:: EXERCISE INPUT ::
(** C8 -- Non-empty titles, with the URL as fallback.  (1) Whatever the
    fetch returns, the link composed for a non-empty URL has a non-empty
    title.  (2) In a group that has a row, after the ingestion of a message
    with URLs, the link stored for the [n]-th URL has a title that is not
    empty: it is the URL itself whenever the record returned by the fetch of
    that URL has no title or an empty one, and the fetched title whenever it
    is a non-empty string; this for every environment, hence for every fetch
    outcome.  (3) In any group, every row that is in the store after a run
    of [handle_message] either was there before, or has a non-empty title
    which is the title returned by a fetch of its URL if that is a non-empty
    string and its URL otherwise.  (4) Hence a store whose links all have
    titles keeps that property through any sequence of messages, edits,
    commands and feed requests; the empty store has it. *)
Theorem stored_titles_never_empty : forall E : Env,
  (forall mid user i u, u <> "" -> title (composed E mid user i u) <> "") /\
  (forall u m st db,
      update_message u = Some m ->
      db_conn st = Some db ->
      registered (pretty (Telegram.chat_id m)) db ->
      Re.findall URL_PATTERN (message_text m) <> [] ->
      let key := pretty (Telegram.chat_id m) in
      let mid := Telegram.message_id m in
      let urls := Re.findall URL_PATTERN (message_text m) in
      exists db',
        db_conn (snd (handle_message E u st)) = Some db' /\
        forall n url0,
          nth_error urls n = Some url0 ->
          exists row og,
            nth_error (stored_for key mid db') n = Some row /\
            url (l_data row) = url0 /\
            (forall d,
                fetch_og_tags E url0 (mkState d (2 * n + ticks st))
                = (Ok og, mkState d (S (2 * n + ticks st)))) /\
            (og_title og = None \/ og_title og = Some "" ->
             title (l_data row) = url0) /\
            (forall t, og_title og = Some t -> t <> "" -> title (l_data row) = t) /\
            title (l_data row) <> "") /\
  (forall u st db,
      db_conn st = Some db ->
      exists db',
        db_conn (snd (handle_message E u st)) = Some db' /\
        forall r,
          In r (links db') ->
          In r (links db) \/
          (title (l_data r) <> "" /\
           exists i og,
             (forall d, fst (fetch_og_tags E (url (l_data r)) (mkState d i)) = Ok og) /\
             title (l_data r)
             = (if opt_truthy (og_title og) then py_str (og_title og)
                else url (l_data r)))) /\
  (forall es st db,
      db_conn st = Some db -> titled db ->
      exists db', db_conn (run_events E es st) = Some db' /\ titled db') /\
  titled empty_db.
Proof.
  intros E. split; [apply composed_title|]. split; [|split; [apply handle_message_new_rows|]].
  - intros u m st db Hu Hdb Hreg Hne key mid urls.
    destruct (handle_message_urls E u m st db Hu Hdb Hne) as [Hok _].
    rewrite (Hok Hreg). cbn [snd db_conn]. eexists. split; [reflexivity|].
    unfold stored_for. cbn [links].
    rewrite List.filter_app, filter_filter_neg, stored_for_ingested. cbn [app].
    intros n url0 Hn. fold key mid urls.
    exists (mkLink key (composed E mid (message_user_name m) (2 * n + ticks st) url0)),
           (fetched E (2 * n + ticks st) url0).
    split; [apply ingested_nth; exact Hn|]. cbn [l_data].
    split; [reflexivity|]. split; [intros d; now rewrite fetch_og_tags_run|].
    split; [|split].
    + rewrite composed_title_source. intros [-> | ->]; reflexivity.
    + rewrite composed_title_source.
      intros t -> Ht. destruct t; [contradiction|reflexivity].
    + apply composed_title.
      eapply findall_nonempty_strings. eapply nth_error_In. exact Hn.
  - split; [|constructor].
    induction es as [|e es IH]; intros st db Hdb Ht.
    + now exists db.
    + cbn [run_events fold_left].
      destruct (handle_titled E e st db Hdb Ht) as (db1 & Hdb1 & Ht1).
      exact (IH _ _ Hdb1 Ht1).
Qed.

Lemma stored_titles_never_empty_witness :
  exists db' row0 row1,
    db_conn (snd (handle_message sample_env update_mixed sample_state)) = Some db' /\
    nth_error (stored_for "1" 7 db') 0 = Some row0 /\
    title (l_data row0) = "http://down.example/b" /\
    nth_error (stored_for "1" 7 db') 1 = Some row1 /\
    title (l_data row1) = "Example page".
Proof.
  destruct (stored_titles_never_empty sample_env) as (_ & Hrows & _).
  destruct (Hrows update_mixed msg_mixed sample_state
              (mkDB [mkGroup "1" "token-a"] []))
    as (db' & Hdb' & Hnth);
    [reflexivity|reflexivity|vm_compute; now left|vm_compute; discriminate|].
  destruct (Hnth 0 "http://down.example/b" eq_refl)
    as (row0 & og0 & Hrow0 & _ & Hfetch0 & Hfall0 & _).
  destruct (Hnth 1 "http://up.example/a" eq_refl)
    as (row1 & og1 & Hrow1 & _ & Hfetch1 & _ & Hown1 & _).
  exists db', row0, row1. split; [exact Hdb'|]. split; [exact Hrow0|].
  split.
  - apply Hfall0. left. specialize (Hfetch0 None). vm_compute in Hfetch0.
    injection Hfetch0 as <-. reflexivity.
  - split; [exact Hrow1|]. apply Hown1; [|discriminate].
    specialize (Hfetch1 None). vm_compute in Hfetch1.
    injection Hfetch1 as <-. reflexivity.
Defined.

(** ** [ORDER BY date DESC LIMIT n] *)

Lemma insert_desc_perm r rows : Permutation (insert_desc r rows) (r :: rows).
Proof.
  induction rows as [|x rest IH]; cbn [insert_desc]; [reflexivity|].
  destruct (date (l_data x) <? date (l_data r))%Z; [reflexivity|].
  rewrite IH. apply perm_swap.
Qed.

:: THE TASK ::
Set down, exactly and completely, all of the material.

:: RESPONSE AREA ::
(** C8 -- Non-empty titles, with the URL as fallback.  (1) Whatever the
    fetch returns, the link composed for a non-empty URL has a non-empty
    title.  (2) In a group that has a row, after the ingestion of a message
    with URLs, the link stored for the [n]-th URL has a title that is not
    empty: it is the URL itself whenever the record returned by the fetch of
    that URL has no title or an empty one, and the fetched title whenever it
    is a non-empty string; this for every environment, hence for every fetch
    outcome.  (3) In any group, every row that is in the store after a run
    of [handle_message] either was there before, or has a non-empty title
    which is the title returned by a fetch of its URL if that is a non-empty
    string and its URL otherwise.  (4) Hence a store whose links all have
    titles keeps that property through any sequence of messages, edits,
    commands and feed requests; the empty store has it. *)
Theorem stored_titles_never_empty : forall E : Env,
  (forall mid user i u, u <> "" -> title (composed E mid user i u) <> "") /\
  (forall u m st db,
      update_message u = Some m ->
      db_conn st = Some db ->
      registered (pretty (Telegram.chat_id m)) db ->
      Re.findall URL_PATTERN (message_text m) <> [] ->
      let key := pretty (Telegram.chat_id m) in
      let mid := Telegram.message_id m in
      let urls := Re.findall URL_PATTERN (message_text m) in
      exists db',
        db_conn (snd (handle_message E u st)) = Some db' /\
        forall n url0,
          nth_error urls n = Some url0 ->
          exists row og,
            nth_error (stored_for key mid db') n = Some row /\
            url (l_data row) = url0 /\
            (forall d,
                fetch_og_tags E url0 (mkState d (2 * n + ticks st))
                = (Ok og, mkState d (S (2 * n + ticks st)))) /\
            (og_title og = None \/ og_title og = Some "" ->
             title (l_data row) = url0) /\
            (forall t, og_title og = Some t -> t <> "" -> title (l_data row) = t) /\
            title (l_data row) <> "") /\
  (forall u st db,
      db_conn st = Some db ->
      exists db',
        db_conn (snd (handle_message E u st)) = Some db' /\
        forall r,
          In r (links db') ->
          In r (links db) \/
          (title (l_data r) <> "" /\
           exists i og,
             (forall d, fst (fetch_og_tags E (url (l_data r)) (mkState d i)) = Ok og) /\
             title (l_data r)
             = (if opt_truthy (og_title og) then py_str (og_title og)
                else url (l_data r)))) /\
  (forall es st db,
      db_conn st = Some db -> titled db ->
      exists db', db_conn (run_events E es st) = Some db' /\ titled db') /\
  titled empty_db.
Proof.
  intros E. split; [apply composed_title|]. split; [|split; [apply handle_message_new_rows|]].
  - intros u m st db Hu Hdb Hreg Hne key mid urls.
    destruct (handle_message_urls E u m st db Hu Hdb Hne) as [Hok _].
    rewrite (Hok Hreg). cbn [snd db_conn]. eexists. split; [reflexivity|].
    unfold stored_for. cbn [links].
    rewrite List.filter_app, filter_filter_neg, stored_for_ingested. cbn [app].
    intros n url0 Hn. fold key mid urls.
    exists (mkLink key (composed E mid (message_user_name m) (2 * n + ticks st) url0)),
           (fetched E (2 * n + ticks st) url0).
    split; [apply ingested_nth; exact Hn|]. cbn [l_data].
    split; [reflexivity|]. split; [intros d; now rewrite fetch_og_tags_run|].
    split; [|split].
    + rewrite composed_title_source. intros [-> | ->]; reflexivity.
    + rewrite composed_title_source.
      intros t -> Ht. destruct t; [contradiction|reflexivity].
    + apply composed_title.
      eapply findall_nonempty_strings. eapply nth_error_In. exact Hn.
  - split; [|constructor].
    induction es as [|e es IH]; intros st db Hdb Ht.
    + now exists db.
    + cbn [run_events fold_left].
      destruct (handle_titled E e st db Hdb Ht) as (db1 & Hdb1 & Ht1).
      exact (IH _ _ Hdb1 Ht1).
Qed.

Lemma stored_titles_never_empty_witness :
  exists db' row0 row1,
    db_conn (snd (handle_message sample_env update_mixed sample_state)) = Some db' /\
    nth_error (stored_for "1" 7 db') 0 = Some row0 /\
    title (l_data row0) = "http://down.example/b" /\
    nth_error (stored_for "1" 7 db') 1 = Some row1 /\
    title (l_data row1) = "Example page".
Proof.
  destruct (stored_titles_never_empty sample_env) as (_ & Hrows & _).
  destruct (Hrows update_mixed msg_mixed sample_state
              (mkDB [mkGroup "1" "token-a"] []))
    as (db' & Hdb' & Hnth);
    [reflexivity|reflexivity|vm_compute; now left|vm_compute; discriminate|].
  destruct (Hnth 0 "http://down.example/b" eq_refl)
    as (row0 & og0 & Hrow0 & _ & Hfetch0 & Hfall0 & _).
  destruct (Hnth 1 "http://up.example/a" eq_refl)
    as (row1 & og1 & Hrow1 & _ & Hfetch1 & _ & Hown1 & _).
  exists db', row0, row1. split; [exact Hdb'|]. split; [exact Hrow0|].
  split.
  - apply Hfall0. left. specialize (Hfetch0 None). vm_compute in Hfetch0.
    injection Hfetch0 as <-. reflexivity.
  - split; [exact Hrow1|]. apply Hown1; [|discriminate].
    specialize (Hfetch1 None). vm_compute in Hfetch1.
    injection Hfetch1 as <-. reflexivity.
Defined.

(** ** [ORDER BY date DESC LIMIT n] *)

Lemma insert_desc_perm r rows : Permutation (insert_desc r rows) (r :: rows).
Proof.
  induction rows as [|x rest IH]; cbn [insert_desc]; [reflexivity|].
  destruct (date (l_data x) <? date (l_data r))%Z; [reflexivity|].
  rewrite IH. apply perm_swap.
Qed.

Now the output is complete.